Hacker News new | ask | show | jobs
by bildung 3205 days ago
> I don't really get this line of thinking, it just seems like a denial of globalization, automation, and economics.

So what is the qualitative change in these three factors that changed so much in your opinion? Globalization was important for the US from its very inception (example: European price and production developments where a big factor in the Panic of 1819[1]). And productivity growth has been more or less constant over the last 100+ years [2][3].

[1] https://en.wikipedia.org/wiki/Panic_of_1819

[2] https://cdn-images-1.medium.com/max/800/1*i79QfQsgSagYNZl17o...

[3] https://www.bls.gov/lpc/prodybar.htm

1 comments

I think it has been the gradual march of technological progress and globalization. For example remember the civil war was largely fought over protectionist trade policies for northern manufacturers. And that was in the age of sail when many goods would not even make if from North America to Europe. Similar protectionist policies would be unthinkable now. Also the rise of America from being an upstart industrial power like China and India are today to being a wealthy nation with (relatively) high standards of living for its low and middle class.

Unions are fascinating, honestly I am surprised that the era in which they were strong ever existed so early in history. They rely on having a monopoly on labor or at least a large percentage of it but with modern transportation the size of the labor pool is just too large and too poor for a relatively small, wealthy nation like the US to organize it.

If I had to point to seminal events causing the change, they would be construction of the Suez and Panama Canal, MacArthur's reconstruction of Japan, and Nixon opening trade with China. This last one could be the reason we are all still alive today, but clearly the American middle and lower class have born the brunt of the costs relative to where we all were after WWII.

Btw thanks for the discussion. Has been a while since I read about panic of 1819! I also blame the aspects of Keynesian economics that do not constrain the growth of government debt for increasing the power of existing wealth relative to the working class, but I admit that is a more questionable opinion.

>For example remember the civil war was largely fought over protectionist trade policies for northern manufacturers.

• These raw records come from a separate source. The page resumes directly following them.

(** * The meeting summarizer of [main.py], embedded in Rocq

    The program lists the models it can use, turns an audio file into a
    16 kHz mono WAV with ffmpeg, transcribes it with whisper.cpp and asks a
    local Ollama server for a summary.  Everything outside the interpreter
    (the shell, the HTTP server, the JSON decoder) is an oracle of the
    environment; the file system and the sequence of external actions are
    explicit state. *)

From Stdlib Require Import Ascii String ZArith QArith Lia.
From stdpp Require Import base list strings gmap sorting pretty.

Local Open Scope string_scope.
Local Open Scope list_scope.

(** ** Text

    A Python [str] is modelled by the bytes of its UTF-8 encoding.  Comparing
    two such byte strings position by position orders them as Python orders
    the code points. *)

Module Str.

Definition dquote : string := String "034"%char EmptyString.
Definition newline : string := String "010"%char EmptyString.

(** [s[:n]] and [s[n:]] for [0 <= n]. *)
Definition take (n : nat) (s : string) : string := String.substring 0 n s.
Definition drop (n : nat) (s : string) : string :=
  String.substring n (String.length s - n) s.

(** [s.startswith(p)] and [s.endswith(p)]. *)
Definition startswith (s p : string) : bool := String.prefix p s.
Definition endswith (s p : string) : bool :=
  String.prefix (String.rev p) (String.rev s).
(** * Hijab Marriage Bureau: profile lifecycle, payment verification, browsing

    A shallow embedding of the Express route handlers and Mongoose schemas of
    the repository, and the properties of the profile lifecycle proved on it.

    Source files embedded here:
    - [models/Payment.js]        (src/unnamed/part_000): the payment schema;
    - [models/RishtaProfile.js]  (src/unnamed/part_001): the profile schema;
    - [routes/profiles.js]       (src/unnamed/part_002): create, edit, delete
      photo, set primary photo;
    - [routes/admin.js]          (src/unnamed/part_003): review, publish toggle;
    - payments and main routes   (src/routes/auth.js, from line 249 on):
      verify, cancel, browse;
    - [middleware/auth.js]: isAuthenticated, isAdmin, hasPaid.

    Beside the lifecycle, from the same files: the home page, the public
    profile page and the dashboard redirect (main router), the payment
    page, the submission and the history (payments router), the two form
    pages ([routes/profiles.js]), the administrator's profile listing and
    the counts of the dashboard ([routes/admin.js]), the guards
    [hasProfile] and [isOwnerOrAdmin], and the virtual [calculatedAge] of
    the profile schema.

    Conventions.
    - A collection is the list of its documents in natural order; [save]
      rewrites the document that carries the same [_id].
    - A handler is a function from the request and the store to the response
      and the store after it.  A [catch] block of a route is the branch taken
      when the modelled body fails: a [TypeError] on a missing nested object,
      a Mongoose validation or cast error, a [SyntaxError] of [new RegExp].
    - What the middleware before a handler leaves on the request is a field
      of the request: [req.session.user], [req.files] (multer), the outcome
      of the express-validator chain read by [validationResult(req)], and the
      route parameter after its cast to an ObjectId.
    - [new Date()] and the ObjectIds Mongoose generates are supplied with the
      request.
    - Of the two stamps that [timestamps: true] maintains, [createdAt] is a
      path of the records (the listings sort by it); [updatedAt] and the
      version key, which no route reads, are not.
    - The Cloudinary calls ([deleteMultipleImages]) swallow their own errors
      and touch no document; they are not part of the store modelled here. *)

From Stdlib Require Import String Ascii ZArith NArith Lia.
From stdpp Require Import base decidable option list numbers sorting.

#[local] Open Scope string_scope.
#[local] Open Scope list_scope.

(** ** ECMAScript strings

    A string is its sequence of UTF-16 code units. *)

Abbreviation jsstring := (list N).

(** The string of an ASCII literal of the source. *)
Definition js (s : string) : jsstring :=
  (λ a, N_of_ascii a) <$> list_ascii_of_string s.

Arguments js : simpl never.

(** WhiteSpace and LineTerminator code points, which [String.prototype.trim]
    strips: TAB, LF, VT, FF, CR, SP, NBSP, U+1680, U+2000..U+200A, LS, PS,
    U+202F, U+205F, U+3000, BOM. *)
Definition isWhiteSpace (c : N) : bool :=
  ((c =? 9) || (c =? 10) || (c =? 11) || (c =? 12) || (c =? 13) || (c =? 32)
   || (c =? 160) || (c =? 5760) || ((8192 <=? c) && (c <=? 8202))
   || (c =? 8232) || (c =? 8233) || (c =? 8239) || (c =? 8287)
   || (c =? 12288) || (c =? 65279))%N.

Fixpoint trimStart (s : jsstring) : jsstring :=
  match s with
  | c :: s' => if isWhiteSpace c then trimStart s' else s
  | [] => []
  end.

Definition trimEnd (s : jsstring) : jsstring :=
  reverse (trimStart (reverse s)).

(** [s.trim()] *)
Definition trim (s : jsstring) : jsstring := trimEnd (trimStart s).

(** [s.split(',')] for a one-unit separator. *)
Fixpoint split (sep : N) (s : jsstring) : list jsstring :=
  match s with
  | [] => [[]]
  | c :: s' =>
      if (c =? sep)%N then [] :: split sep s'
      else match split sep s' with
           | w :: ws => (c :: w) :: ws
           | [] => [[c]]
           end
  end.

(** A value read from a form, a query string or a JSON body is [undefined]
    or a string. *)
Abbreviation jsvalue := (option (list N)).

(** ToBoolean: [undefined] and the empty string are falsy. *)
Definition truthy (v : jsvalue) : bool :=
  match v with
  | Some (_ :: _) => true
  | _ => false
  end.

(** [v || d] *)
Definition orElse (v : jsvalue) (d : jsstring) : jsvalue :=
  if truthy v then v else Some d.

(** [`${v}`] *)
Definition toString (v : jsvalue) : jsstring :=
  default (js "undefined") v.

(** [arr.includes(v)] on an array of string literals. *)
Definition includes (arr : list string) (v : jsvalue) : bool :=
  match v with
  | Some s => bool_decide (s ∈ js <$> arr)
  | None => false
  end.

(** A Number that [parseInt] returns: an integer or NaN. *)
Inductive JsNumber :=
| NaN
| Int (z : Z).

That's a falsehood pushed by the south to deny their support of slavery. This short video about it from prager University is helpful: https://www.youtube.com/watch?v=pcy7qV-BGF4

Here you can read South Carolina's actual declaration of Succession, where they make a point of spending most of the 13 pages talking about how their "right" of slavery was being infringed upon: http://www.teachingushistory.org/pdfs/DecImmCauses.pdf

My previous reply is being down voted a lot so I'll try again and compare them.

These tariffs were effectively a tax on slavery and a redistribution of income from agriculturalists in the south to industrialists in the north. The major cause of the South's succession may have been slavery, but the immediate cause can still be these taxes which were putative to slavery. They didn't suceed in response to the emancipation proclamation.

Either way, my point is that tariffs and protectionism had profound economic impact benefiting the industrial north and Midwest at that time.

I'm not sure if people even at that time knew which of the two was the more prominent cause of the war.

Edit: MacArthur's reconstruction of Japan is just a easily identifiable event. What I am really saying though is how industrious the Japanese people have been since the age of exploration. Perhaps the seminal event should have been Commodore Perry or the Meiji restoration.